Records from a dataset

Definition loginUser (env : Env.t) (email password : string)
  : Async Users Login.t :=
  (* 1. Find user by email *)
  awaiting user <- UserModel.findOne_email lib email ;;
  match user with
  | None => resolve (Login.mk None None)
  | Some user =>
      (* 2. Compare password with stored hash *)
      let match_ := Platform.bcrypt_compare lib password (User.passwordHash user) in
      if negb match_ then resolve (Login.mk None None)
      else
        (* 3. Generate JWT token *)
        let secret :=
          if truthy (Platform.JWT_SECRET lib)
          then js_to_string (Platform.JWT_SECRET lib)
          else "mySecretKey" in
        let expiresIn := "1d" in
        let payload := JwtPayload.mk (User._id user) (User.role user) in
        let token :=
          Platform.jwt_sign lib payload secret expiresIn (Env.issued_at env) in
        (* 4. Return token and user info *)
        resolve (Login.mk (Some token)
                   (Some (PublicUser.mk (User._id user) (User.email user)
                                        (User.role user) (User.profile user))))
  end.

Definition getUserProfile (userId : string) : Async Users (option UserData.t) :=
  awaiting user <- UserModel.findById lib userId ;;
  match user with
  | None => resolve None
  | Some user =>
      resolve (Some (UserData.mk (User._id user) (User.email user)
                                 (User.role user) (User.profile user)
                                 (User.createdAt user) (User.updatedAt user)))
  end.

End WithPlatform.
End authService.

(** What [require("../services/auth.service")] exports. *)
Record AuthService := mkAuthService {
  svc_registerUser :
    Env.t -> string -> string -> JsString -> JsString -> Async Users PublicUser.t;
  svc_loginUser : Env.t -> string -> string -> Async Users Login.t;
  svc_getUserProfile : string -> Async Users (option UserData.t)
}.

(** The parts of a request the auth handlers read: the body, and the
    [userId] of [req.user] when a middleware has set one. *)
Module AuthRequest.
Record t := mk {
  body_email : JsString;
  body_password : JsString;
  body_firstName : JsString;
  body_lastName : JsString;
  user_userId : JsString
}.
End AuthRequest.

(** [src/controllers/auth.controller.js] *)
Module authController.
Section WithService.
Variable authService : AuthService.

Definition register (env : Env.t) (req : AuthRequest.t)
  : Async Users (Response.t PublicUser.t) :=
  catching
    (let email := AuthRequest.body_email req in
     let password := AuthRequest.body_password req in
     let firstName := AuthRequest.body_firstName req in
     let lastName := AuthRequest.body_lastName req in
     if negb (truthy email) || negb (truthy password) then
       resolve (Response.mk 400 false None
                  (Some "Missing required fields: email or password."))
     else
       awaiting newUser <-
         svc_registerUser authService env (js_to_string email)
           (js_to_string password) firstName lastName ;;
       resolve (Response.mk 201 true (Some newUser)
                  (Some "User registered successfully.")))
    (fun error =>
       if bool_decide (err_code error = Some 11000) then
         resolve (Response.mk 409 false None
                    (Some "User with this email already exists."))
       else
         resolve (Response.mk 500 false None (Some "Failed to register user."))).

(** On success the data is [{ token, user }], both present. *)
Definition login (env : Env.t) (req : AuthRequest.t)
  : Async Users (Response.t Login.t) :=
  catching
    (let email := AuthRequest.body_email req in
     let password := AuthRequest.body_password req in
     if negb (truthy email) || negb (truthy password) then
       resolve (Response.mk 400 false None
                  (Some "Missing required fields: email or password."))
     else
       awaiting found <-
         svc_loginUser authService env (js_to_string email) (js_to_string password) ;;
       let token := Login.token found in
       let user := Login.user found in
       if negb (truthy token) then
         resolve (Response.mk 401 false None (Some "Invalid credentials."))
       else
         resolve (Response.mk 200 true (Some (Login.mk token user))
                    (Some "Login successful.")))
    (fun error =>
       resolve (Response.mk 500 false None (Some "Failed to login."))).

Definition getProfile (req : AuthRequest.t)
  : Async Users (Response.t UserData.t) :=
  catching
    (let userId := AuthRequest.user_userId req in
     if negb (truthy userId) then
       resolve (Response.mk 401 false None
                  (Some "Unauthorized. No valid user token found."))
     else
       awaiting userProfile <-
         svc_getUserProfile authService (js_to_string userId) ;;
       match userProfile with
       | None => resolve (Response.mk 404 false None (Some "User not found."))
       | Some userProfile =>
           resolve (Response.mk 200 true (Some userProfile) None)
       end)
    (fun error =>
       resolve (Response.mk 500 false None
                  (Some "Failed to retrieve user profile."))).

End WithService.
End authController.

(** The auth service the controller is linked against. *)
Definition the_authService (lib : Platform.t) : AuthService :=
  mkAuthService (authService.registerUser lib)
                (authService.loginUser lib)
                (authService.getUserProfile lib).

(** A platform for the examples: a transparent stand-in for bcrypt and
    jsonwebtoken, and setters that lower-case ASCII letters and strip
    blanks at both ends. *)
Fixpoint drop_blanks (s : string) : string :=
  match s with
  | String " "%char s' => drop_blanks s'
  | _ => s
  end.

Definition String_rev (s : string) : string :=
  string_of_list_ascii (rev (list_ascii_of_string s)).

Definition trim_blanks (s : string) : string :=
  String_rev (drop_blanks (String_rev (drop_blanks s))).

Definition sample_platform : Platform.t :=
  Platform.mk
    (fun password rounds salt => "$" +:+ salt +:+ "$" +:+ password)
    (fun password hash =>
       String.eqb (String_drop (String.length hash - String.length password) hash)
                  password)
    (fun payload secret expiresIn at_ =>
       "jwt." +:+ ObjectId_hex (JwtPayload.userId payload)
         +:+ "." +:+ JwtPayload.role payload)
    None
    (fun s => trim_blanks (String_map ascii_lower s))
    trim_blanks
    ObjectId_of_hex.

# Directions for this task
Copy out each line of the data above, exactly, if it lies between the line holding "resolve (Some (UserData.mk" and the line holding "body_firstName : JsString;", inclusive; copy no other line.

# Output
      resolve (Some (UserData.mk (User._id user) (User.email user)
                                 (User.role user) (User.profile user)
                                 (User.createdAt user) (User.updatedAt user)))
  end.

End WithPlatform.
End authService.

(** What [require("../services/auth.service")] exports. *)
Record AuthService := mkAuthService {
  svc_registerUser :
    Env.t -> string -> string -> JsString -> JsString -> Async Users PublicUser.t;
  svc_loginUser : Env.t -> string -> string -> Async Users Login.t;
  svc_getUserProfile : string -> Async Users (option UserData.t)
}.

(** The parts of a request the auth handlers read: the body, and the
    [userId] of [req.user] when a middleware has set one. *)
Module AuthRequest.
Record t := mk {
  body_email : JsString;
  body_password : JsString;
  body_firstName : JsString;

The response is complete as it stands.